So, this is me sort of asking for advice.

As some of you know, last week I took off to Michigan for a few days to check out the wedding places.  I think I spent a total of 3 hours with my actual family, a friend of mine being kind enough to let me stay with her--and for good reason.  Staying even those 3 hours was an intolerable excursion through dysfunction. 

First, some quick family background: my mom divorced my dad over seventeen years ago.  Since they split up, he's been living at his parents' house.  He's essentially waiting for my grandparents to die; his logic is "Why should I buy a house.  My parents will be dead soon."  Yeah, you've been saying that longer than I've been alive. 

Now, my dad is from a family of alcoholics.  I have vivid memories of my grandma and grandpa bringing beer in the car with them when they drove me and my little brother anywhere--the console is apparently a suitable cooler.  I can count on one hand how often I've interacted with my dad when he was sober.  Those are precious few times where I found him to be an actual "dad." 
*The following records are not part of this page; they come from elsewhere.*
(** Run an operation on the descriptors' data and the lists. *)
Ltac data_step :=
  match goal with
  | |- wlp (_ ≫= _) _ _ => rewrite wlp_bind
  | |- wlp (mret _) _ _ => rewrite wlp_ret
  | |- wlp (fail _) _ _ => rewrite wlp_fail; exact I
  | |- wlp (c_assert _) _ _ => rewrite wlp_assert; intros ?
  | |- wlp (page_get _) _ _ => eapply wlp_get_data; [eassumption | intros ? ?]
  | |- wlp (page_set _ _) _ _ =>
      eapply wlp_page_set; [split; [by intros|by intros []] | eassumption | intros ? ? ? ?]
  | |- _ => eapply wlp_quiet_rep; [solve [intros ?; keeps_tac] | eassumption | intros ? ? ?]
  end; cbv beta.
Ltac data_run := repeat data_step.

(** A field of a descriptor that was read. *)
Ltac field f pg :=
  match goal with E : _ = erase pg |- _ => let F := fresh "F" in pose proof (f_equal f E) as F; simpl in F end.

(** C40: a round of [lrudisk_evictionworker_vector] with one victim [v] and
    no reserve ends with [v] on [disk_active_list] still naming its DRAM
    frame, and the spare descriptor [d], on [dram_free_list], naming the
    same frame; the slot the page was written to is named by neither. *)
Theorem vector_eviction_aliases v d dv dd rest da df s D Q :
  rep (m_fifo s) D Q -> Q !! eviction_list = Some [v] -> Q !! disk_free_list = Some (rest ++ [d]) ->
  Q !! disk_active_list = Some da -> Q !! dram_free_list = Some df ->
  D !! v = Some dv -> has_reserve dv = false -> D !! d = Some dd ->
  wlp (lrudisk_evictionworker_vector_round usleep)
    (fun r s' => r = 1 /\ loc dv = (true, virtual_offset dv) /\ exists D' Q' dv' dd', rep (m_fifo s') D' Q' /\
       Q' !! disk_active_list = Some (v :: da) /\ D' !! v = Some dv' /\ loc dv' = loc dv /\
       Q' !! dram_free_list = Some (d :: df) /\ D' !! d = Some dd' /\ loc dd' = loc dv) s.
Proof.
  intros Hr Hev Hdf Hda Hfr Hv Hres Hd. unfold lrudisk_evictionworker_vector_round. data_step.
  eapply wlp_fifo; [by eapply dequeue_loop_spec|]. intros vs x [-> Hr1]. simpl in Hr1 |- *.
  assert (Hne : v <> d).
  { intros ->. assert (d ∈ rest ++ [d]) by (apply elem_of_app; right; by left).
    assert (eviction_list = disk_free_list); [|done]. eapply rep_disjoint; [exact Hr|exact Hev|exact Hdf|by left|done]. }
  change (reverse [v]) with [v]. simpl. data_run. simplify_map_eq.
  field virtual_offset pg. data_run. simplify_map_eq. field has_reserve pg1. replace (has_reserve pg1) with false by congruence.
  unfold take_disk_page. data_run.
  eapply wlp_fifo; [eapply dequeue_spec; [eassumption|by rewrite lookup_insert_ne]|]. intros o x2 (-> & Hr2 & _).
  rewrite last_snoc. rewrite length_app, Nat.add_1_r in Hr2. simpl in Hr2. rewrite take_app_length in Hr2. data_run.
  unfold extmem_migrate_downdisk_vector. simpl. data_run. simplify_map_eq.
  field has_reserve pg7. replace (has_reserve pg7) with false by congruence. data_run.
  assert (Hu1 : unlisted (<[eviction_list := []]> Q) v) by (by eapply (unlisted_once _ D Q eviction_list [] [])).
  assert (Hd1 : (<[eviction_list := []]> Q) !! disk_free_list = Some (rest ++ [d])) by (by rewrite lookup_insert_ne).
  assert (Hu2 : unlisted (<[disk_free_list := rest]> (<[eviction_list := []]> Q)) v).
  { eapply unlisted_less; [exact Hd1| |done]. intros y Hy. apply elem_of_app. by left. }
  assert (Hu3 : unlisted (<[disk_free_list := rest]> (<[eviction_list := []]> Q)) d).
  { pose proof (unlisted_once _ _ _ disk_free_list rest [] d Hr1 Hd1) as Hu. by rewrite app_nil_r in Hu. }
  eapply (wlp_enqueue_data disk_active_list da v); [eassumption|by rewrite !lookup_insert_ne|apply lookup_insert_eq|exact Hu2|].
  intros x3 Hx3. unfold become_frame, finish_eviction. data_run.
  eapply (wlp_enqueue_data dram_free_list df d); [eassumption|by rewrite !lookup_insert_ne|apply lookup_insert_eq| |].
  { apply unlisted_other; [by rewrite !lookup_insert_ne|done|done]. }
  intros x4 Hx4. data_run.
  field in_dram pg3. assert (Hin : in_dram dv = true) by congruence. assert (Hne' : d <> v) by done.
  assert (Hloc : loc dv = (true, virtual_offset dv)) by (unfold loc; congruence).
  repeat match goal with E : _ !! _ = Some _ |- _ =>
    first [rewrite lookup_insert_eq in E|rewrite lookup_insert_ne in E by done]; simplify_eq end.
  split; [done|]. split; [done|]. eexists _, _, _, _. split; [eassumption|].
  split; [by rewrite lookup_insert_ne, lookup_insert_eq|]. split; [by rewrite lookup_insert_eq|].
  split; [field loc pg9; symmetry; exact F3|]. split; [by rewrite lookup_insert_eq|].
  split; [rewrite !(lookup_insert_ne _ v d) by done; by rewrite lookup_insert_eq|].
  rewrite Hloc. unfold loc. simpl. congruence.
Qed.
Lemma swap_round_spec p pg o roff s k st :
  evictable s p pg o -> holds (k + 2) s st -> 0 <= k -> (size st < Z.to_nat MAX_REMOTE_REGIONS)%nat ->
  next_malloc (m_store s) <> 0 -> is_Some (st !! o) \/ ~ no_fit PAGE_SIZE (remote_blocks (m_store s)) ->
  flags s buffer_allocated = true -> vars s buffer_space <> 0 ->
  0 <= roff /\ roff + PAGE_SIZE <= vars s dramsize -> vars s disksize < 2 ^ 64 ->
  let bytes := mem_read (the_mem s) (va pg) page_bytes in
  wp (lrudisk_migrate_down server_turn p o false true;; lrudisk_migrate_up server_turn p roff)
     (fun _ s' => mem_read (the_mem s') (va pg) page_bytes = clear_if (fun w => local_range w || remote_range w) bytes /\
        pages (m_fifo s') !! p = Some (loaded_page roff (evicted_page o pg)) /\
        ~ missing (m_kern s') (va pg) /\ holds k s' (<[o := to_storage bytes]> st) /\
        (forall a, outside (va pg) PAGE_SIZE a -> outside (next_malloc (m_store s)) PAGE_SIZE a ->
           outside (vars s buffer_space) PAGE_SIZE a -> the_mem s' a = the_mem s a)) s.
Proof.
  intros Hev Hr Hk Hroom Hmal Hfit Hb Hbuf Hroff Hdisk bytes. wp_norm.
  eapply wp_mono; [apply (migrate_down_spec p pg o s (k + 1) st); [done|by replace (k + 1 + 1) with (k + 2) by lia|lia|done..]|].
  intros [] s1 (Hr1 & Hp1 & Hm1 & Hf1 & Hv1 & Hs1). destruct Hev as [_ (_ & _ & Hpt) (_ & _ & Hram) [[Ho0 _] Ho] (_ & Hva & _)].
  set (st1 := <[o := _]> st) in Hr1.
  eapply wp_mono; [apply (migrate_up_spec p (evicted_page o pg) roff s1 k st1 (to_storage bytes)); [|done|done|apply lookup_insert_eq]|].
  - split; [done|done| | |done|]; rewrite ?Hf1, ?Hv1 by done; simpl; lia || done.
  - intros [] s2 (Hr2 & Hp2 & Hbs & Hm2 & Hs2). rewrite Hv1 in Hs2 by done. split_and!; [|done|done|done|].
    + change (va (evicted_page o pg)) with (va pg) in Hbs. rewrite Hbs. apply to_then_from, length_mem_read.
    + intros a Ha1 Ha2 Ha3. rewrite Hs2 by done. by apply Hs1.
Qed.

(** C5: a page survives eviction and synchronous swap-in.  An evictable
    page written to a slot of a working storage and read back, into whatever
    frame, has the bytes it had, up to a last word that lies in the local or
    the remote heap's range, which comes back as null; it is mapped again,
    its descriptor names the new frame, and the slot still holds its copy. *)
Theorem swap_page_roundtrip p pg o roff s k st :
  evictable s p pg o -> holds (k + 2) s st -> 0 <= k -> (size st < Z.to_nat MAX_REMOTE_REGIONS)%nat ->
  next_malloc (m_store s) <> 0 -> is_Some (st !! o) \/ ~ no_fit PAGE_SIZE (remote_blocks (m_store s)) ->
  flags s buffer_allocated = true -> vars s buffer_space <> 0 ->
  0 <= roff /\ roff + PAGE_SIZE <= vars s dramsize -> vars s disksize < 2 ^ 64 ->
  let bytes := mem_read (the_mem s) (va pg) page_bytes in
  wp (lrudisk_migrate_down server_turn p o false true;; lrudisk_migrate_up server_turn p roff)
     (fun _ s' => mem_read (the_mem s') (va pg) page_bytes = clear_if (fun w => local_range w || remote_range w) bytes /\
        pages (m_fifo s') !! p = Some (loaded_page roff (evicted_page o pg)) /\
        ~ missing (m_kern s') (va pg) /\ holds k s' (<[o := to_storage bytes]> st)) s.
Proof.
  intros. eapply wp_mono; [by apply (swap_round_spec p pg o roff s k st)|]. by intros [] s' (? & ? & ? & ? & _).
Qed.

(** The asynchronous swap-in of this build reads nothing from the
    storage: what it maps at the page's address is the thread's transfer
    page as it was, whatever the storage holds for the page's slot. *)
Theorem async_swapin_maps_buffer p pg o s k st :
  loadable s p pg o -> holds k s st ->
  wp (core_migrate_up_async_start p;; core_migrate_up_async_finish p o)
     (fun _ s' => mem_read (the_mem s') (va pg) page_bytes = mem_read (the_mem s) (vars s buffer_space) page_bytes /\
        pages (m_fifo s') !! p = Some (loaded_page o pg) /\ ~ missing (m_kern s') (va pg) /\ holds k s' st) s.
Proof.
  intros [Hp (Hd & Hpt) (Ho1 & Ho2 & Ho3) (Hf1 & Hf2 & Hf3) (Hv & Hmiss) (Hb & Hbuf)] Hr.
  assert (HP : PAGE_SIZE = 4096) by done.
  unfold core_migrate_up_async_start, core_migrate_up_async_finish, get_flag. wp_norm.
  eapply wp_page_get; [exact Hp|]. wp_norm. apply wp_assert; [by rewrite Hd|]. wp_norm.
  apply wp_ensure_buffer; [done|]. wp_norm. apply wp_pagesize_of; [done|]. wp_norm.
  do 2 (apply wp_assert; [rewrite ?u64_small by (unfold in_u64; lia); lia|]; wp_norm).
  eapply wp_page_get; [exact Hp|]. wp_norm. apply wp_assert; [by rewrite Hd|]. wp_norm. apply wp_assert; [done|]. wp_norm.
  apply wp_pagesize_of; [done|]. wp_norm.
  do 4 (apply wp_assert; [rewrite ?u64_small by (unfold in_u64; lia); lia|]; wp_norm).
  apply wp_copy_in; [exact Hmiss|]. intros y Hy. wp_norm. apply wp_assert; [lia|]. unfold add_var. wp_norm.
  eapply wp_page_assign; [exact Hp|]. simpl pages. simpl lists. wp_norm.
  eapply wp_page_assign; [apply lookup_insert_eq|]. simpl pages. simpl lists. rewrite insert_insert_eq. wp_norm.
  split; [apply mem_read_copy, length_mem_read|]. split; [apply lookup_insert_eq|].
  split; [rewrite Hy; tauto|by apply (holds_set_mem k s _ _ y)].
Qed.

(** ** The first touch *)

Lemma wp_get_data p d (Q : user_page -> machine K -> Prop) s D Q' :
  rep (m_fifo s) D Q' -> D !! p = Some d -> (forall pg, erase pg = d -> pages (m_fifo s) !! p = Some pg -> Q pg s) ->
  wp (page_get p) Q s.
Proof.
  intros Hr Hd HQ. destruct (rep_page _ _ _ _ _ Hr Hd) as (pg & Hp & He). eapply wp_page_get; [exact Hp|]. by apply HQ.
Qed.

Lemma wp_entries l ids (Q : Z -> machine K -> Prop) s D Q' :
  rep (m_fifo s) D Q' -> Q' !! l = Some ids -> Q (Z.of_nat (length ids)) s -> wp (entries l) Q s.
Proof.
  intros Hr Hl HQ. unfold entries. wp_norm. apply (wp_zoom fifo_lens). eapply wp_list_at; [by eapply rep_list|]. wp_norm.
  simpl. by rewrite set_fifo_same.
Qed.

Lemma wp_dequeue_data l ids x (Q : option ptr -> machine K -> Prop) s D Q' :
  rep (m_fifo s) D Q' -> Q' !! l = Some (ids ++ [x]) ->
  (forall y, rep y D (<[l := ids]> Q') -> Q (Some x) (set_fifo y s)) -> wp (dequeue l) Q s.
Proof.
  intros Hr Hl HQ. unfold dequeue, fifo. apply (wp_zoom fifo_lens). eapply wp_mono; [by eapply dequeue_spec|].
  intros o y (-> & Hy & _). rewrite last_snoc. apply HQ.
  rewrite length_app, Nat.add_1_r in Hy. simpl in Hy. by rewrite take_app_length in Hy.
Qed.
(* ===== verification/ChainSpec.v ===== *)
(** The test's chain of pages under the pager: what a traversal finds after a
    page of the chain has been evicted and swapped in. *)

From S2P Require Import Prelude UserPage AddressTranslation Fifo RdmaAlloc RdmaSim StorageRdma StorageSpec.
From S2P Require Import Machine Policy PointerPrefetch PrefetchSpec Migrate DiskLinux Core Accounting PolicySpec SwapSpec TestChain.

Local Open Scope Z_scope.

(** A path that is cut: the last page of [l] has no successor. *)
Lemma path_app m l a l' : path m (l ++ a :: l') -> path m (a :: l').
Proof. induction l as [|b l IH]; [done|]. intros (_ & _ & Hp). by apply IH. Qed.

Lemma path_cut m m' l a l' :
  path m (l ++ a :: l') ->
  (forall b, b ∈ l -> le_combine (mem_read m' (b + sizeof_data) 8) = le_combine (mem_read m (b + sizeof_data) 8)) ->
  le_combine (mem_read m' (a + sizeof_data) 8) = 0 -> path m' (l ++ [a]).
Proof.
  intros Hp Hsame H0. induction l as [|b l IH]; simpl in *.
  - by destruct Hp as (Ha & _ & _).
  - destruct Hp as (Hb & Hw & Hp). split; [done|]. split.
    + rewrite Hsame by (by left). rewrite Hw. by destruct l.
    + apply IH; [done|]. intros c Hc. apply Hsame. by right.
Qed.

(** The pointer at the end of a page is among the bytes that are cleared. *)
Lemma cleared_link m m' a w :
  le_combine (mem_read m (a + sizeof_data) 8) = w -> local_range w = true ->
  mem_read m' a page_bytes = clear_if (fun w => local_range w || remote_range w) (mem_read m a page_bytes) ->
  le_combine (mem_read m' (a + sizeof_data) 8) = 0.
Proof.
  intros Hw Hl Hm. assert (Hlast : (last_word + 8 <= page_bytes)%nat) by (vm_compute; lia).
  assert (Ha : forall x, a + sizeof_data = x + Z.of_nat last_word <-> x = a).
  { intros x. change (Z.of_nat last_word) with sizeof_data. lia. }
  rewrite (proj2 (Ha a) eq_refl) in Hw |- *.
  rewrite <- (load_u64_mem m' a page_bytes) by done. rewrite Hm. unfold clear_if.
  rewrite (load_u64_mem m a page_bytes), Hw, Hl by done. simpl.
  apply load_store_u64; [by rewrite length_mem_read|done].
Qed.

Section chain.
Context {K : Type} {HK : Kernel K} {HL : KernelLaws K}.
Variable owned : Z -> bool.
Implicit Types s : machine K.

(** The page at [a] and the page-sized block at [b] do not meet. *)
Definition apart_pages (a b : Z) : Prop := a + PAGE_SIZE <= b \/ b + PAGE_SIZE <= a.

(** C8: Eviction cuts a chain of pages.  Take any chain of at most NUM_PAGES
    pages as the test builds it, in the memory of a process under the pager,
    with a successor [b] of the page [a] that lies in the local heap's range.
    Before, a traversal visits the whole chain.  After the page [a] has been
    evicted and swapped in again, whatever frame it gets, the same traversal
    stops at [a] and calls that the end of the chain: the link at the end of
    the page has come back as null. *)
Theorem swapped_chain_is_cut (p : ptr) (pg : user_page) (o roff : Z) (k : Z) (st : gmap Z (list byte)) (l1 l2 : list Z) (a b : Z) s :
  evictable s p pg o -> holds (k + 2) s st -> 0 <= k -> (size st < Z.to_nat MAX_REMOTE_REGIONS)%nat ->
  next_malloc (m_store s) <> 0 -> is_Some (st !! o) \/ ~ no_fit PAGE_SIZE (remote_blocks (m_store s)) ->
  flags s buffer_allocated = true -> vars s buffer_space <> 0 ->
  0 <= roff /\ roff + PAGE_SIZE <= vars s dramsize -> vars s disksize < 2 ^ 64 ->
  va pg = a -> path (the_mem s) (l1 ++ a :: b :: l2) -> local_range b = true ->
  Forall (owns_page owned) (l1 ++ a :: b :: l2) -> Z.of_nat (length (l1 ++ a :: b :: l2)) <= NUM_PAGES ->
  Forall (fun c => apart_pages c a /\ apart_pages c (next_malloc (m_store s)) /\ apart_pages c (vars s buffer_space)) l1 ->
  let first := default a (hd_error l1) in
  wp (traverse_pointer_chain owned first)
     (fun r _ => r = (l1 ++ a :: b :: l2, Z.of_nat (length l1) + 1 + Z.of_nat (length l2))) (the_mem s) /\
  wp (lrudisk_migrate_down server_turn p o false true;; lrudisk_migrate_up server_turn p roff)
     (fun _ s' => wp (traverse_pointer_chain owned first) (fun r _ => r = (l1 ++ [a], Z.of_nat (length l1))) (the_mem s')) s.
Proof.
  intros Hev Hr Hk Hroom Hmal Hfit Hb Hbuf Hroff Hdisk Hva Hpath Hloc Hown Hlen Hap first.
  assert (HP : PAGE_SIZE = 4096) by done.
  assert (Hhead : forall l', hd_error (l1 ++ a :: l') = Some first) by (intros l'; unfold first; by destruct l1).
  rewrite length_app in Hlen. simpl in Hlen. split.
  - eapply wp_mono; [apply (traverse_path owned (l1 ++ a :: b :: l2)); [done|done| |apply Hhead]|].
    + rewrite length_app. simpl. lia.
    + intros r m' [_ ->]. rewrite length_app. simpl. f_equal. lia.
  - eapply wp_mono; [by apply (swap_round_spec p pg o roff s k st)|]. intros [] s' (Hbytes & _ & _ & _ & Hsame).
    rewrite Hva in Hbytes, Hsame.
    assert (Hp' : path (the_mem s') (l1 ++ [a])).
    { eapply (path_cut (the_mem s)); [exact Hpath| |].
      - intros c Hc. rewrite Forall_forall in Hap. destruct (Hap c Hc) as (H1 & H2 & H3). f_equal. apply word_same.
        intros x Hx. unfold apart_pages, sizeof_data, outside in *. apply Hsame; unfold outside; lia.
      - destruct (path_app _ _ _ _ Hpath) as (_ & Hw & _). by eapply cleared_link. }
    eapply wp_mono; [apply (traverse_path owned (l1 ++ [a])); [exact Hp'| | |apply Hhead]|].
    + apply Forall_app in Hown as [H1 H2]. apply Forall_app. split; [done|]. by apply Forall_cons in H2 as [? _]; apply Forall_singleton.
    + rewrite length_app. simpl. lia.
    + intros r m' [_ ->]. rewrite length_app. simpl. f_equal. lia.
Qed.
End chain.

(** ** Instance *)

(** Three pages; the second is the one that is evicted. *)
Definition first_link : Z := 0x7f0000002000.
Definition last_link : Z := 0x7f0000001000.
Definition linked_mem : mem :=
  mem_write (mem_write (fun _ => Byte.x00) (first_link + sizeof_data) (le_split 8 4096)) (4096 + sizeof_data) (le_split 8 last_link).

Lemma swapped_chain_is_cut_witness :
  wp (traverse_pointer_chain (fun _ => true) first_link)
     (fun r _ => r = ([first_link; 4096; last_link], 2)) linked_mem /\
  wp (lrudisk_migrate_down server_turn 1%positive 8192 false true;; lrudisk_migrate_up server_turn 1%positive 4096)
    (fun _ s' => wp (traverse_pointer_chain (fun _ => true) first_link) (fun r _ => r = ([first_link; 4096], 1)) (the_mem s'))
    (swap_machine linked_mem {[4096]} (one_page resident_page)).
Proof.
  apply (swapped_chain_is_cut (fun _ => true) 1%positive resident_page 8192 4096 0 ∅ [first_link] [] 4096 last_link
    (swap_machine linked_mem {[4096]} (one_page resident_page))).
  - split; [done|done|vm_compute; split_and!; congruence|vm_compute; split_and!; congruence|split_and!; done].
  - apply demo_store_rep. lia.
  - lia.
  - rewrite map_size_empty. unfold MAX_REMOTE_REGIONS. lia.
  - done.
  - right. apply demo_room.
  - done.
  - done.
  - vm_compute. split; congruence.
  - done.
  - done.
  - split_and!; (done || reflexivity).
  - done.
  - apply Forall_forall. by intros x _ y _.
  - vm_compute. congruence.
  - apply Forall_singleton. split_and!; right; by vm_compute.
Defined.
Other than alcoholism, that side of my family also has anger issues, which is probably worsened by the alcohol addiction.  There have been times where I didn't even realize how the situation suddenly changed from a laughing visit to a vicious verbal assault on one or more family members.  I remember one time my dad was searching for his keys while my brother, grandma, grandpa, and I waited on the cold dark porch (my dad being too drunk to figure out which key he needed).  My grandma told my dad to hurry up, and suddenly everyone was screaming.  We got in the house, and the fight didn't cease.  I remember being upset and scared, and finally hiding under a table in the basement laundry room.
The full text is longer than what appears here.